> _What the exercise asks_: How many of the lines below contain "returns"? Answer with that number alone.

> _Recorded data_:

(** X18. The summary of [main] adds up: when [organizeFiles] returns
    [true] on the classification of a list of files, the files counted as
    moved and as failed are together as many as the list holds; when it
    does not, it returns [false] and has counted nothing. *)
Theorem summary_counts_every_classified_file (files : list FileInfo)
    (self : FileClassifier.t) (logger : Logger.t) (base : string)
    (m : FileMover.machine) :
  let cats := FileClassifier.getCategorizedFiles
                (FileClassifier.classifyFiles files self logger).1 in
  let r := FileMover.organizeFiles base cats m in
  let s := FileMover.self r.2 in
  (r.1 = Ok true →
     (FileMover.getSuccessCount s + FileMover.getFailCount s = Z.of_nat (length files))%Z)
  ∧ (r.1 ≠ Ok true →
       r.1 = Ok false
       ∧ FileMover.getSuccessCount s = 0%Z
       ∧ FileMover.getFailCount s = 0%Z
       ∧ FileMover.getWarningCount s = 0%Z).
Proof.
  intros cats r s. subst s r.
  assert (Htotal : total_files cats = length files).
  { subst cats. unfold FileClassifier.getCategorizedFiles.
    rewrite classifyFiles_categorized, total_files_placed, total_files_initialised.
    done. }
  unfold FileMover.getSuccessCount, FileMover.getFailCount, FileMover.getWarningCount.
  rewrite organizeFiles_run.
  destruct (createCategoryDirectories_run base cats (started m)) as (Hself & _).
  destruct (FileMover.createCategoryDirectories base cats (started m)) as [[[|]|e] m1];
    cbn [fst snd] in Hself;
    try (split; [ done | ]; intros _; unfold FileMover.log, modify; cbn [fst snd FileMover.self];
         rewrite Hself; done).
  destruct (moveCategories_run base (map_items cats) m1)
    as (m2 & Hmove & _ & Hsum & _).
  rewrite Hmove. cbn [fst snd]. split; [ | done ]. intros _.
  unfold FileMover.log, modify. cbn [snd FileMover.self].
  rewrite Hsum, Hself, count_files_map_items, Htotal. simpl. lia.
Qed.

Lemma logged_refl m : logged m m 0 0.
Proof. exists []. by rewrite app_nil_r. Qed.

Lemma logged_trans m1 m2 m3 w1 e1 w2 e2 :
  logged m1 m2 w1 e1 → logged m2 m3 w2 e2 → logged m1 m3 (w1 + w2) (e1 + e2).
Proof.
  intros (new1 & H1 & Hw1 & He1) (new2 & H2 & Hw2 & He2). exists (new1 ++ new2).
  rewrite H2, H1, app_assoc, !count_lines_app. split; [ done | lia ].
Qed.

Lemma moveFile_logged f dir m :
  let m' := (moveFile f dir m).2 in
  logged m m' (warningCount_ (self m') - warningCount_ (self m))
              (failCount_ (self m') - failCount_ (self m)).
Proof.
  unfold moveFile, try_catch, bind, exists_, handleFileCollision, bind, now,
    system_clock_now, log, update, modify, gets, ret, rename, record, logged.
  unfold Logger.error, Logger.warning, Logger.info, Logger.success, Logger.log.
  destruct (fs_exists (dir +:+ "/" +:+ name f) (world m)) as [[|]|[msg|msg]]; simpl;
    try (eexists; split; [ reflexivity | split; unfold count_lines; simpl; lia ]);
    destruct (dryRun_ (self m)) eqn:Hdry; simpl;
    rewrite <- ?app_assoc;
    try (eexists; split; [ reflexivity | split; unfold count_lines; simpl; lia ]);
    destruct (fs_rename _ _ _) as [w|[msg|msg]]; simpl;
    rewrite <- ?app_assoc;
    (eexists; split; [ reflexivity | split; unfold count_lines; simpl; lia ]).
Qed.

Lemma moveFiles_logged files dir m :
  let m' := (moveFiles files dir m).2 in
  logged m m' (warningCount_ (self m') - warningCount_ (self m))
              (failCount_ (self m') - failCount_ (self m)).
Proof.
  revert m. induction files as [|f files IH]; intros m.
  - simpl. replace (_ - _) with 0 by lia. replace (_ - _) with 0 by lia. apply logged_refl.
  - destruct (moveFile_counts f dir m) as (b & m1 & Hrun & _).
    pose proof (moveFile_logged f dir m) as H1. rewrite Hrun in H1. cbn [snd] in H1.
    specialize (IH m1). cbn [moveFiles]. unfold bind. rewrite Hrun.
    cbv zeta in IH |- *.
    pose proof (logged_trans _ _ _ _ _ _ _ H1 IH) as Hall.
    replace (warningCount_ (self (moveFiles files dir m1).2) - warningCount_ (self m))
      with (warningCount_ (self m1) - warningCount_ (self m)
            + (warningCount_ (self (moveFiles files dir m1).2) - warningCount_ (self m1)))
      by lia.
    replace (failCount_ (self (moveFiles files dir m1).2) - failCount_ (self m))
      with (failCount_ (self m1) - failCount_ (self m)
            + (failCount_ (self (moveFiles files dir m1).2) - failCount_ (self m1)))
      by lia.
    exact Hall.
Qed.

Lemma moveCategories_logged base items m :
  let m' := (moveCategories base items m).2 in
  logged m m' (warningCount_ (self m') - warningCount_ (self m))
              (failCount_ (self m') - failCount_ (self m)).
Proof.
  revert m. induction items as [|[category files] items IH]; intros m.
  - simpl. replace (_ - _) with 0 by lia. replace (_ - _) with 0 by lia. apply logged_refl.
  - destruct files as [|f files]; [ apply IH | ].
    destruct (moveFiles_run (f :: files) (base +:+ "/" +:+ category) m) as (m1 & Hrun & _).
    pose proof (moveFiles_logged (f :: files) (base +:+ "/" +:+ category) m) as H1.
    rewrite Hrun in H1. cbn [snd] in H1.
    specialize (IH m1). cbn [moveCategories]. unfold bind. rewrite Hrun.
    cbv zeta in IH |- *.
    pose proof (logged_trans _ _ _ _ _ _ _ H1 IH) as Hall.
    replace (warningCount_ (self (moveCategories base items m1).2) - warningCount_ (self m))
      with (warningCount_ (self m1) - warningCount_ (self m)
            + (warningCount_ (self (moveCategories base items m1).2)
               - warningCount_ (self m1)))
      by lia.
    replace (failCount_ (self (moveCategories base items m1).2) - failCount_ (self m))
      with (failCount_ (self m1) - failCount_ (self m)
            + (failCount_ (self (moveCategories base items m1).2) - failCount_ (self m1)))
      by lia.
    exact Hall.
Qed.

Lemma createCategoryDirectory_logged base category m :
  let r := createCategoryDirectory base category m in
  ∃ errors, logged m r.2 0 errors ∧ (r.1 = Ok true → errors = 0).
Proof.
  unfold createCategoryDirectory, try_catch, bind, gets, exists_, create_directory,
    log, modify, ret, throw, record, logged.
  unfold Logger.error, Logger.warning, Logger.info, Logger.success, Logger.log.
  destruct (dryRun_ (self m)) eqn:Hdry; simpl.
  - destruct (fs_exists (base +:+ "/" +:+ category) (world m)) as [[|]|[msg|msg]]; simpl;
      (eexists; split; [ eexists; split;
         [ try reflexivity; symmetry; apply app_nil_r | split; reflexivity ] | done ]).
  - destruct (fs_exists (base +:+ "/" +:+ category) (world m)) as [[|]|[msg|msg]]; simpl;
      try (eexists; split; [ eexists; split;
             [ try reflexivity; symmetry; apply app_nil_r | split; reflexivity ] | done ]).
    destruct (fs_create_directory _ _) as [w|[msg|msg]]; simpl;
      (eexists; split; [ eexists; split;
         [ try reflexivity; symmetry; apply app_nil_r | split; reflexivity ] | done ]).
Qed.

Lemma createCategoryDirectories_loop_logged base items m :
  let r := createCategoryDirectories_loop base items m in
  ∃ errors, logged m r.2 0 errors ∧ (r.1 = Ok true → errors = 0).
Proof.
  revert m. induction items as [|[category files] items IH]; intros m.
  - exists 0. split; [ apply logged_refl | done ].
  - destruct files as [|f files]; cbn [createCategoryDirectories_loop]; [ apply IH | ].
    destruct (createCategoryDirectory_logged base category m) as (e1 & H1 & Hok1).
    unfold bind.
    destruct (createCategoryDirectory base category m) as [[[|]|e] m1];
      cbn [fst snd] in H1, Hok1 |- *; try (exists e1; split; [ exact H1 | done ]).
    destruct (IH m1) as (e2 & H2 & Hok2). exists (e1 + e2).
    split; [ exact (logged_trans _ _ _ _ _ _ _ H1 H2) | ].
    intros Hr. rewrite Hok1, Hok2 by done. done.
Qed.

> _Answer space_: 2